■ WHAT YOU ARE ASKED TO DO:
"Inductive" is the word to look for; copy each line of the listing where it occurs.

■ GIVEN INFORMATION:
(** * The vibrator service's native bridge: retry dispatcher and effect routing

    A shallow embedding of [services/core/jni/com_android_server_VibratorService.cpp]:
    the [halCall] template (function-local static handle, availability flag,
    bounded retry with reconnection) and the seven native methods built on it.

    The HAL service, the service manager and the log are outside the file.
    They are modelled as a world the code threads through, and every run
    returns, next to its result, the list of events it produced (service
    look-ups, attempts against the handle, log lines). *)

From Stdlib Require Import ZArith List Bool Lia.
Import ListNotations.
Open Scope Z_scope.

(** ** Integer conversions of the source *)

(** [static_cast<uint32_t>(x)]. *)
Definition to_uint32 (z : Z) : Z := z mod 2 ^ 32.

(** Conversion to [uint8_t]. *)
Definition to_uint8 (z : Z) : Z := z mod 2 ^ 8.

(** [static_cast<int32_t>(x)], used for the identifiers printed in the log. *)
Definition to_int32 (z : Z) : Z := (z + 2 ^ 31) mod 2 ^ 32 - 2 ^ 31.

(** ** Types of the HAL interface *)

(** [android::hardware::vibrator::V1_0::Status].  The source names three
    enumerators; [OTHER_STATUS] stands for every other value a variable of
    that type can hold. *)
Inductive Status : Type :=
| OK
| UNKNOWN_ERROR
| UNSUPPORTED_OPERATION
| OTHER_STATUS (raw : Z).

Definition Status_eqb (a b : Status) : bool :=
  match a, b with
  | OK, OK => true
  | UNKNOWN_ERROR, UNKNOWN_ERROR => true
  | UNSUPPORTED_OPERATION, UNSUPPORTED_OPERATION => true
  | OTHER_STATUS x, OTHER_STATUS y => Z.eqb x y
  | _, _ => false
  end.

(** The two interface versions [halCall] is instantiated at (template
    parameter [I]). *)
Inductive Iface : Type :=
| IVibrator        (* V1_0::IVibrator *)
| IVibrator_1_1.   (* V1_1::IVibrator *)

(** A live proxy object, as returned behind [sp<I>]; [None] is [nullptr]. *)
Definition Handle : Type := nat.

(** A call through a member-function pointer together with the arguments
    forwarded to it.  The index is what a completed call hands back: the value
    inside [Return<R>], and for [perform]/[perform_1_1] the two arguments the
    callback is invoked with.  The arguments are the values the member
    function receives: [halCall] forwards its arguments to a call through
    [fn], which converts each to the parameter type the interface declares
    (the [Args0] of [inst_of] below). *)
Inductive Call : Type -> Type :=
| ping : Call unit
| on (timeout_ms : Z) : Call Status
| off : Call Status
| supportsAmplitudeControl : Call bool
| setAmplitude (amplitude : Z) : Call Status
| perform (effect : Z) (strength : Z) : Call (Status * Z)
| perform_1_1 (effect : Z) (strength : Z) : Call (Status * Z).

(** The same without the index, for the event log. *)
Inductive CallDesc : Type :=
| D_ping
| D_on (timeout_ms : Z)
| D_off
| D_supportsAmplitudeControl
| D_setAmplitude (amplitude : Z)
| D_perform (effect : Z) (strength : Z)
| D_perform_1_1 (effect : Z) (strength : Z).

Definition desc {R : Type} (fn : Call R) : CallDesc :=
  match fn with
  | ping => D_ping
  | on t => D_on t
  | off => D_off
  | supportsAmplitudeControl => D_supportsAmplitudeControl
  | setAmplitude a => D_setAmplitude a
  | perform e s => D_perform e s
  | perform_1_1 e s => D_perform_1_1 e s
  end.

(** What a completed call carried, without the index. *)
Inductive ReplyDesc : Type :=
| R_void
| R_status (s : Status)
| R_bool (b : bool)
| R_perform (s : Status) (lengthMs : Z).

Definition reply_desc {R : Type} (fn : Call R) : R -> ReplyDesc :=
  match fn in Call T return T -> ReplyDesc with
  | ping => fun _ => R_void
  | on _ => R_status
  | off => R_status
  | supportsAmplitudeControl => R_bool
  | setAmplitude _ => R_status
  | perform _ _ => fun p => R_perform (fst p) (snd p)
  | perform_1_1 _ _ => fun p => R_perform (fst p) (snd p)
  end.

Definition iface_of {R : Type} (fn : Call R) : Iface :=
  match fn with
  | perform_1_1 _ _ => IVibrator_1_1
  | _ => IVibrator
  end.

(** ** Template instantiations of [halCall]

    [halCall] is a function template over [<R, I, Args0..., Args1...>]; its two
    [static] locals exist once per instantiation.  [R] and [Args0] are read off
    the member function the call site names, [Args1] off the value category
    and type of the forwarded arguments. *)
Inductive CType : Type :=
| T_void | T_bool | T_Status
| T_uint8_t | T_uint32_t | T_jlong_ref
| T_Effect | T_Effect_1_1
| T_EffectStrength | T_EffectStrength_ref
| T_perform_cb | T_lambda_ref.

Record Inst : Type := mkInst
  { tR : CType; tI : Iface; tArgs0 : list CType; tArgs1 : list CType }.

Definition CType_eq_dec (a b : CType) : {a = b} + {a <> b}.
Proof. decide equality. Defined.

Definition Iface_eq_dec (a b : Iface) : {a = b} + {a <> b}.
Proof. decide equality. Defined.

Definition Inst_eq_dec (a b : Inst) : {a = b} + {a <> b}.
Proof.
  decide equality; try apply (list_eq_dec CType_eq_dec);
    try apply Iface_eq_dec; apply CType_eq_dec.
Defined.

Definition inst_of {R : Type} (fn : Call R) : Inst :=
  match fn with
  | ping => mkInst T_void IVibrator [] []
  | on _ => mkInst T_Status IVibrator [T_uint32_t] [T_jlong_ref]
  | off => mkInst T_Status IVibrator [] []
  | supportsAmplitudeControl => mkInst T_bool IVibrator [] []
  | setAmplitude _ => mkInst T_Status IVibrator [T_uint8_t] [T_uint32_t]
  | perform _ _ =>
      mkInst T_void IVibrator
        [T_Effect; T_EffectStrength; T_perform_cb]
        [T_Effect; T_EffectStrength_ref; T_lambda_ref]
  | perform_1_1 _ _ =>
      mkInst T_void IVibrator_1_1
        [T_Effect_1_1; T_EffectStrength; T_perform_cb]
        [T_Effect_1_1; T_EffectStrength_ref; T_lambda_ref]
  end.

(** ** [Return<R>] *)

Inductive ExceptionCode : Type :=
| EX_NONE
| EX_NULL_POINTER
| EX_TRANSACTION_FAILED.

(** Either a value (status [EX_NONE]) or a bare status, as built by
    [Return<R>{Status::fromExceptionCode(..)}]. *)
Inductive Return (R : Type) : Type :=
| RetVal (v : R)
| RetStatus (ex : ExceptionCode).
Arguments RetVal {R} v.
Arguments RetStatus {R} ex.

Definition isOk {R : Type} (r : Return R) : bool :=
  match r with
  | RetVal _ => true
  | RetStatus EX_NONE => true
  | RetStatus _ => false
  end.

(** [Return<R>::withDefault].  A bare [EX_NONE] status holds no value of the
    call; [halCall] never returns one (see [halCall_ret_changed]). *)
Definition withDefault {R : Type} (d : R) (r : Return R) : R :=
  match r with
  | RetVal v => v
  | RetStatus _ => d
  end.

(** [NullptrStatus<R>()]. *)
Definition NullptrStatus {R : Type} : Return R := RetStatus EX_NULL_POINTER.

Definition NUM_TRIES : nat := 2.

(** ** The world outside the file *)

(** What the included HAL headers and the running system provide: the
    enumerator [Effect_1_1::TICK], the conversion [static_cast<EffectStrength>],
    the two service look-ups of an interface, and a call on a live handle
    ([None]: the call failed in transport, the callback was not run). *)
Class VibratorHal (W : Type) : Type :=
  { Effect_1_1_TICK : Z;
    static_cast_EffectStrength : Z -> Z;
    getService : Iface -> W -> option Handle * W;
    tryGetService : Iface -> W -> option Handle * W;
    transact : forall R : Type, Handle -> Call R -> W -> option R * W }.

■ RESPONSE BOX:
Inductive Status : Type :=
Inductive Iface : Type :=
Inductive Call : Type -> Type :=
Inductive CallDesc : Type :=
Inductive ReplyDesc : Type :=
Inductive CType : Type :=
Inductive ExceptionCode : Type :=
Inductive Return (R : Type) : Type :=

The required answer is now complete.